American human rights researcher

Eric Stover is an American human rights researcher and advocate and faculty director of the Human Rights Center at the University of California at Berkeley.

== Career ==

Stover officially began his human rights work as a researcher at Amnesty International in London, England, from 1977-1980. During this time, the organization won the Nobel Peace Prize for its "campaign against torture," and the United Nations Prize in the Field of Human Rights. Following Amnesty International, Stover became the Director of the Science and Human Rights Program of the American Association for the Advancement of Science.
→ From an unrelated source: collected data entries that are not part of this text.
(* ===== verification/Prelude.v ===== *)
(** * Verification of the n-gram estimation pipelines of keyboard_suggestion

    The repository holds two batch programs that turn text into n-gram
    frequency tables and probability estimates, written as JSON files:

    - [src/keyboard_suggestion/amazigh/pipeline.py]: [clean_text],
      [tokenize], [build_ngrams], [calculate_probabilities] (add-one
      smoothed negative log-probability) and [process_corpus], which chains
      them for the orders 1 to 5 and is called on a fixed file at import;
    - [src/keyboard_suggestion/ngrams_tp.py]: [simple_tokenize],
      [read_sentences_file], [process_text_to_tokens],
      [calculate_probabilities] (relative frequency), [ngram_to_string],
      [process_language], which chains them with nltk's [FreqDist] and
      [ngrams], and the main loop over [FILE_PATHS].

    Data flows forward only: text, cleaned text, tokens, grams, count
    tables, probability tables, string-keyed tables.  Every function is
    modelled as an executable definition that carries the name of the
    function; a Python exception is a value of the [result] monad.

    ** Files, in the order of their dependencies

    - [Prelude] (this file): Python exceptions [exn] and the [result]
      monad with its loops [foldM] and [mapR], the notation scope
      [py_scope], the tactics and hint databases of the development, and
      the list lemmas the components share: occurrence counting [occ],
      first-occurrence deduplication [nub], integer sums [sumZ].
    - [PyStr]: the Python values the programs compute with.  A character is
      a Unicode code point ([N]), a [str] a list of code points;
      [isspace], [split], [strip], [join], slices with negative indices,
      [range], [enumerate], the order of strings and [sorted].  The
      relation [words_of] specifies [split]: the words of a text, each a
      maximal run of characters that are not whitespace.
    - [Counter]: Python's insertion-ordered [dict] and
      [collections.Counter] (nltk's [FreqDist] is a subclass with the same
      [update]) as an association list in first-insertion order, with its
      key-uniqueness invariant [dict_wf], the equivalence [dict_equiv] of
      tables up to order with its [Proper] instances, and the refinement
      [counter_abs] to finite multisets.
    - [Ngrams]: [build_ngrams] of pipeline.py, the sliding window of
      nltk.util.ngrams, their equality, and the relation between the grams
      of consecutive orders.
    - [Probability]: both [calculate_probabilities] functions, in the
      Modules [Laplace] and [MLE], over exact rationals; the logarithm is
      the interface [NegLog], implemented here symbolically ([score]).
    - [Score]: the implementation of [NegLog] over the real numbers, which
      gives the scores their sign and order: a score is negative exactly
      when [count + 1] exceeds [prefix_count + vocab_size].
    - [Regex]: a backtracking matcher for the fragment of Python's [re] the
      patterns of the programs use, [re_sub] and [re_findall], and the
      language [lang] of a pattern, which the matcher is proved to
      implement.
    - [Tokenizer]: [tokenize], [simple_tokenize], [process_text_to_tokens]
      and [read_sentences_file].  [str.lower] and the class [\w] are the
      interface [Unicode]; [ascii_unicode] implements it exactly on ASCII
      text.  [simple_tokenize] is proved equal to a direct lexer, [lex].
    - [Normalizer]: [clean_text] as its six substitutions and the final
      [strip]; what each markup pattern matches ([match_at_tag],
      [match_at_template], [match_at_link], [match_at_extlink]) and what its
      substitution does to the first piece of markup; the output of
      [clean_text] is characterised ([clean]) and it is idempotent.
    - [Serializer]: [ngram_to_string] and the dict comprehensions that
      build the string-keyed tables.
    - [Pipeline]: [process_corpus] of pipeline.py, its closed form
      ([process_corpus_eq]) and what it guarantees.
    - [NgramsTp]: [process_language] and the main loop of ngrams_tp.py,
      the closed form [language_tables] and what they guarantee.
    - [Agreement]: on the same tokens the two programs write the same
      count tables.

    ** What the theorems show

    - Functional behaviour: what each function returns on every input,
      errors included ([build_ngrams] for every integer order, [Counter] as
      the table of occurrence counts, both estimators entry by entry, the
      tokenizers, the sentence reader, the serializer).
    - Invariants: tables have distinct keys and positive counts; counts add
      up to the number of grams; the context of every gram is counted one
      order down; cleaned text is made of words of allowed characters
      separated by single spaces.
    - Errors: neither pipeline raises once its input is read, although both
      call code that can divide by zero; which exceptions of reading are
      handled and which abort the run.
    - Bounds: relative frequencies lie in [0, 1]; smoothed scores over
      the reals are at least 0 on the tables of the pipeline; on tables
      in general a score is negative exactly when the count of the gram,
      plus one, exceeds the count of its context plus the number of lower
      keys.
    - Refinement and equivalence: the matcher implements the language of
      the pattern; a counter stands for the multiset of what it counted;
      [build_ngrams] and nltk's [ngrams] agree; the smoothed estimate does
      not depend on the order of the lower table; [sorted] does not depend
      on the iteration order of the set it is given.

    ** Bounds and fuel

    One definition takes fuel: the repetition of the matcher, [star_go].
    An iteration that consumes no character is discarded, so the length of
    the text bounds the number of iterations and is the fuel [matches]
    passes; [star_go_fuel] shows that more fuel changes nothing.  [re_sub]
    and [re_findall] recurse on the text left after a match, by
    well-founded recursion on its length.  Everything else is structural.
    Python integers are unbounded and modelled by [Z]; indices and orders
    keep their sign, so slices and [range] are modelled for negative
    arguments too.

    ** What is idealised or left out

    Python floats are modelled by exact rationals (the quotient of two
    integers) and by real numbers (its logarithm): rounding is not
    modelled, so the bounds proved are those of the exact values.  The
    Unicode tables behind [str.lower] and [\w] are an interface with the
    laws the proofs need; the whitespace table is the one of CPython.  The
    treatment of an empty match by [re.sub] and [re.findall] is not
    modelled: no pattern of the programs can match the empty string.
    Opening and reading files, [os.path.exists], [os.makedirs], printing,
    the nltk download at import and the text [json.dump] writes are input
    and output: what reading gives (lines, text or an exception) is an
    input of the model, the string-keyed tables handed to [json.dump] are
    its output, and file names are not modelled.  A set is modelled by the
    list of its distinct elements; the only use of one is under [sorted].

    ** Axioms

    No file of the development states an axiom.  The theorems on real
    scores ([Score], and the bound on the scores of [process_corpus] in
    [Pipeline]) rest on the axioms of the real numbers of the Standard
    Library (excluded middle, the two decidability principles of the
    Dedekind reals and functional extensionality).  The equations of [re_sub] and [re_findall], which
    Equations derives for their well-founded recursion, use functional
    extensionality; so do the theorems about [clean_text] and
    [simple_tokenize] that unfold them.  Everything else, the matcher, the
    counters, the estimators over the rationals and the closed forms of
    both pipelines included, is proved without axioms. *)

From stdpp Require Import prelude.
In 1992, Stover served as the Executive Director of Physicians for Human Rights where he worked on forensic missions to examine mass gravesites for the International Criminal Tribunals for the former Yugoslavia. and Rwanda. While at PHR, Stover performed research on the sociomedical consequences of land mines in war-torn countries such as Cambodia. His research helped launch the International Campaign to Ban Landmines, which, along with the organization's director, Jody Williams, received the Nobel Peace Prize in 1997. He has published seven books and numerous reports and articles for press and scholarly publications.

=== Human Rights Center ===

Stover became the Faculty Director of the Human Rights Center (HRC) at the UC Berkeley School of Law in 1996, two years after the center was established.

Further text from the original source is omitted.